START Extracted entries

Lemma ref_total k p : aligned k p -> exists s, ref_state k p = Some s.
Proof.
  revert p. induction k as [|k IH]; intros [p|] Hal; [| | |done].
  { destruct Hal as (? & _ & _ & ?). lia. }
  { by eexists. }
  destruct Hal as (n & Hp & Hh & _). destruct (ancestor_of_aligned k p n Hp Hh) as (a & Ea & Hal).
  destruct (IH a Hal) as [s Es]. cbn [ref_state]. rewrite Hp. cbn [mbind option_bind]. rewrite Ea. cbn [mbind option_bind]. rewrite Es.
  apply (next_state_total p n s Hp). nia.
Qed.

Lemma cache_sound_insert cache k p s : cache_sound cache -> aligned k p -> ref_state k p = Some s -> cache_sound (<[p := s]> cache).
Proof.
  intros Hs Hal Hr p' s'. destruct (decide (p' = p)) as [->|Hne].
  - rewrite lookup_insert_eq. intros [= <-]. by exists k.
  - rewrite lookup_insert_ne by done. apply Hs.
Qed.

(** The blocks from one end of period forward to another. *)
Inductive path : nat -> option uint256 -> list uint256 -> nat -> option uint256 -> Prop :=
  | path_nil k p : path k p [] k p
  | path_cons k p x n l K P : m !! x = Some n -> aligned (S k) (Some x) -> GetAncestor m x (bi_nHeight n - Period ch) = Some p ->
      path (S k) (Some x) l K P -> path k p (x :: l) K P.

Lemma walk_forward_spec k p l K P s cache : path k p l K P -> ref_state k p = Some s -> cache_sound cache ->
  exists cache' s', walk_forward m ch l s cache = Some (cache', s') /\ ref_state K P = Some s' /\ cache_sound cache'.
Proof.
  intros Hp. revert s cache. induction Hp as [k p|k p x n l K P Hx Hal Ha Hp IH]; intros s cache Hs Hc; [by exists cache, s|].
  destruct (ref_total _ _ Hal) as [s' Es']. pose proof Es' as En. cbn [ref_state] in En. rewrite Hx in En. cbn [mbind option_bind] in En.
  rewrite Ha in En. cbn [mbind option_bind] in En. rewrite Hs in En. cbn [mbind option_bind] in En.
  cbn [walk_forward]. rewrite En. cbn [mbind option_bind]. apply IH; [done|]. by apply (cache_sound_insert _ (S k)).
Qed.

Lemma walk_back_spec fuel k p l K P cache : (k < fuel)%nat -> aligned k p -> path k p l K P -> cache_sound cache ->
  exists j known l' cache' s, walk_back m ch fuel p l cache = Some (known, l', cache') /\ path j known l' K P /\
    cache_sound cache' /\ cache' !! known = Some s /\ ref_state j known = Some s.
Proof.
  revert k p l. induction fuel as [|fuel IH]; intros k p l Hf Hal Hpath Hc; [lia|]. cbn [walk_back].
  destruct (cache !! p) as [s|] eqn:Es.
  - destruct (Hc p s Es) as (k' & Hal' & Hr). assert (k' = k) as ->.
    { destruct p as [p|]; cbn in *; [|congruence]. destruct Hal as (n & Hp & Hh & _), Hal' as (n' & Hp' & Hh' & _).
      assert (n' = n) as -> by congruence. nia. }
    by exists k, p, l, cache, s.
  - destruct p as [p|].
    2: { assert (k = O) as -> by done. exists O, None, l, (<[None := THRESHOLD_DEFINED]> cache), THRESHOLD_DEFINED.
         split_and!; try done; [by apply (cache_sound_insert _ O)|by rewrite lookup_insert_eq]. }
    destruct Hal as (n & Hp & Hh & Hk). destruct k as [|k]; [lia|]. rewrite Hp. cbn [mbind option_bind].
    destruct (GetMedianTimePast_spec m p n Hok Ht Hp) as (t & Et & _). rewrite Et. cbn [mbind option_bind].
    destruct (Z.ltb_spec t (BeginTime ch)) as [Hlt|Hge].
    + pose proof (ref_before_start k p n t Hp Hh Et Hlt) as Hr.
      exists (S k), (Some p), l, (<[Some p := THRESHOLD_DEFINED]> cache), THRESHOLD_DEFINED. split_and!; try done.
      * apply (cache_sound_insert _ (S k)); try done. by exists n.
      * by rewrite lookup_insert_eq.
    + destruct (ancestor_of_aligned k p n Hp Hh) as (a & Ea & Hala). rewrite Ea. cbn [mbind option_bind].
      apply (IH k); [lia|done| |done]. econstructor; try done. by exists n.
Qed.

END Extracted entries

• Task requirements
Nothing but a number should be given: the count of lines in the records that contain the word "mbind".

• Result of this task
7